■ **Problem statement**
Begin at the top of the records and copy each line exactly. The line containing "Definition CLONE_NEWNET := 0x40000000." is the last one to include.

■ **Task input**
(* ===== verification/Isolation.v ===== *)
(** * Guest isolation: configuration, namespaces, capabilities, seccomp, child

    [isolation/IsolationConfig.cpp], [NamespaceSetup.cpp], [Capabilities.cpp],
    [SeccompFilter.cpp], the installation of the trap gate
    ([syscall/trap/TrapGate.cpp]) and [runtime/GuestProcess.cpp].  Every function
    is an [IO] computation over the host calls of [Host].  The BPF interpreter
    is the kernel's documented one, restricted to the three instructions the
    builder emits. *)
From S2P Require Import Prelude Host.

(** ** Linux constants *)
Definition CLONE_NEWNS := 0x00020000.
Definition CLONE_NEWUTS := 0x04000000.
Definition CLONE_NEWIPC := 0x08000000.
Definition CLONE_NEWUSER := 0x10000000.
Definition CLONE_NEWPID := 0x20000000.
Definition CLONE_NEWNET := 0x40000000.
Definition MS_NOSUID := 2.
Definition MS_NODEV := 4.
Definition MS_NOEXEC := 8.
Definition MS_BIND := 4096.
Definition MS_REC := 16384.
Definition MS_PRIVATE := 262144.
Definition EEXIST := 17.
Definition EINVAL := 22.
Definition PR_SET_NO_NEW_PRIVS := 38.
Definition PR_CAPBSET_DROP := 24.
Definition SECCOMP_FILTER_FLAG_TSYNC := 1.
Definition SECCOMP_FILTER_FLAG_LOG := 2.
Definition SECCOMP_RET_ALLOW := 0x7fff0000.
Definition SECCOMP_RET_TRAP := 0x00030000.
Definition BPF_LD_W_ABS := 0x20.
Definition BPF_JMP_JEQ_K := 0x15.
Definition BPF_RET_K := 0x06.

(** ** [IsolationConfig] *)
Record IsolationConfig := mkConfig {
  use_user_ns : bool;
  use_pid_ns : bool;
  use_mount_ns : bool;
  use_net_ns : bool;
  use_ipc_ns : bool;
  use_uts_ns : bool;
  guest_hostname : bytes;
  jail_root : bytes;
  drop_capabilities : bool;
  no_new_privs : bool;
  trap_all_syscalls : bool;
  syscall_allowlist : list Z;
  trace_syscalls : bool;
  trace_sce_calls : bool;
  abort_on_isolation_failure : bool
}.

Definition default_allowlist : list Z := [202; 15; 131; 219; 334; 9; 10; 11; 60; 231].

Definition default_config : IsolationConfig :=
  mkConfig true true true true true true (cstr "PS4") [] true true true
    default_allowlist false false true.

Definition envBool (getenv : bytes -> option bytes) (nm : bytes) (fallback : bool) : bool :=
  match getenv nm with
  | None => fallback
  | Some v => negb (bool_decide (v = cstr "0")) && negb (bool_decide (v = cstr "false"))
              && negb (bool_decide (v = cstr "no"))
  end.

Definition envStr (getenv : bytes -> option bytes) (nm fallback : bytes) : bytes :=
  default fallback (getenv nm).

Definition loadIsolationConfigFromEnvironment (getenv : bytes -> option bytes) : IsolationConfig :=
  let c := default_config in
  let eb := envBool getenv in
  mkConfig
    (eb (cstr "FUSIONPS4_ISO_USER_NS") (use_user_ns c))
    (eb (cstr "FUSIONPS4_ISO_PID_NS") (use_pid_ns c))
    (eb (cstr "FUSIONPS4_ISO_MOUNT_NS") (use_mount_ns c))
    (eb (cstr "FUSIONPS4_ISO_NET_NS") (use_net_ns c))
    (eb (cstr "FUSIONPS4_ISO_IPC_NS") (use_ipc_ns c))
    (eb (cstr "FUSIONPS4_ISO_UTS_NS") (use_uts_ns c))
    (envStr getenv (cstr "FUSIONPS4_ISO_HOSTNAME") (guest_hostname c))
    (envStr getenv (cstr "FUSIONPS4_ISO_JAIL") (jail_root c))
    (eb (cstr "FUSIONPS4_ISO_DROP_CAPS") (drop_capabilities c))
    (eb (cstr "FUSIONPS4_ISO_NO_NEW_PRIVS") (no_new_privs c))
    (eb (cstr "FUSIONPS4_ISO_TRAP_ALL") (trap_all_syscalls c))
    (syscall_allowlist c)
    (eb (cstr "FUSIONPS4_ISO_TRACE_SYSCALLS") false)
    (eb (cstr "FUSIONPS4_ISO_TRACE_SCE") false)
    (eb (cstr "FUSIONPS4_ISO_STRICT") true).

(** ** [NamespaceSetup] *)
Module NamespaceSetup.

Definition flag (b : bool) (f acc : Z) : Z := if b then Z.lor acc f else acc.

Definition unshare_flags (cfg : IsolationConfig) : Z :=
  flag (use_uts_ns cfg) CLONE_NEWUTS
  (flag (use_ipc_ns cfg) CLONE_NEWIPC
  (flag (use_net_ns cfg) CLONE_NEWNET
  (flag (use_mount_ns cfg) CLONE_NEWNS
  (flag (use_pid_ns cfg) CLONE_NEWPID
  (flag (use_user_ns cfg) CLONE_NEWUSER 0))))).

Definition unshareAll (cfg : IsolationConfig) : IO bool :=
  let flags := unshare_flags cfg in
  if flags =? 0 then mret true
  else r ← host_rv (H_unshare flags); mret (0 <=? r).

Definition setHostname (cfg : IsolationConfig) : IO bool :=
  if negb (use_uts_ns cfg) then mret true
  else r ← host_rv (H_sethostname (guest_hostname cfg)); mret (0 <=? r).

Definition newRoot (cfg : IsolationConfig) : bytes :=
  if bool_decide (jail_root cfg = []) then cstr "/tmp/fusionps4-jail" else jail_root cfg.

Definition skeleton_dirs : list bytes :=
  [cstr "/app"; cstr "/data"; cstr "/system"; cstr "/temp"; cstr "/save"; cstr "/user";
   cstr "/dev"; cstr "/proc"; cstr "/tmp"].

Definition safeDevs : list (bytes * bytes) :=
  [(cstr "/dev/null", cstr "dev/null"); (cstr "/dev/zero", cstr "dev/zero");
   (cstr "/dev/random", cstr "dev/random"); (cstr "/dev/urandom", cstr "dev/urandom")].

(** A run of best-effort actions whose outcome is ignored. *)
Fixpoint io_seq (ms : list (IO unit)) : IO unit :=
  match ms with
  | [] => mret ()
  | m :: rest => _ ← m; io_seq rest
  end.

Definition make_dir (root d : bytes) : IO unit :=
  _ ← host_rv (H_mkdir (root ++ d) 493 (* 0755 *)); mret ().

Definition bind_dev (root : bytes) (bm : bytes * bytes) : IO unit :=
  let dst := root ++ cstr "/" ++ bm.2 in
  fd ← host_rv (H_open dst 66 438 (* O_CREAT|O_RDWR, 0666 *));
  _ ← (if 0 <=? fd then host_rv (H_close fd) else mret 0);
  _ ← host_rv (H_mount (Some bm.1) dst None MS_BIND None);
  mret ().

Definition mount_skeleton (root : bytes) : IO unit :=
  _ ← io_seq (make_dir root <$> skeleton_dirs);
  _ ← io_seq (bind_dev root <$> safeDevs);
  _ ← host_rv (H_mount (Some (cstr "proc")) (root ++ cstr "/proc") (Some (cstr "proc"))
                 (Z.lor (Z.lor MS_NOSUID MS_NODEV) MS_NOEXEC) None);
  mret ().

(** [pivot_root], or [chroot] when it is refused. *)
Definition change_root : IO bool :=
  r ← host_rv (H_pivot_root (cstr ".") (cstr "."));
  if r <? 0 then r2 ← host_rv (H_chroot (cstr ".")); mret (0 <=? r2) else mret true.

■ **Answer space**
(* ===== verification/Isolation.v ===== *)
(** * Guest isolation: configuration, namespaces, capabilities, seccomp, child

    [isolation/IsolationConfig.cpp], [NamespaceSetup.cpp], [Capabilities.cpp],
    [SeccompFilter.cpp], the installation of the trap gate
    ([syscall/trap/TrapGate.cpp]) and [runtime/GuestProcess.cpp].  Every function
    is an [IO] computation over the host calls of [Host].  The BPF interpreter
    is the kernel's documented one, restricted to the three instructions the
    builder emits. *)
From S2P Require Import Prelude Host.

(** ** Linux constants *)
Definition CLONE_NEWNS := 0x00020000.
Definition CLONE_NEWUTS := 0x04000000.
Definition CLONE_NEWIPC := 0x08000000.
Definition CLONE_NEWUSER := 0x10000000.
Definition CLONE_NEWPID := 0x20000000.
Definition CLONE_NEWNET := 0x40000000.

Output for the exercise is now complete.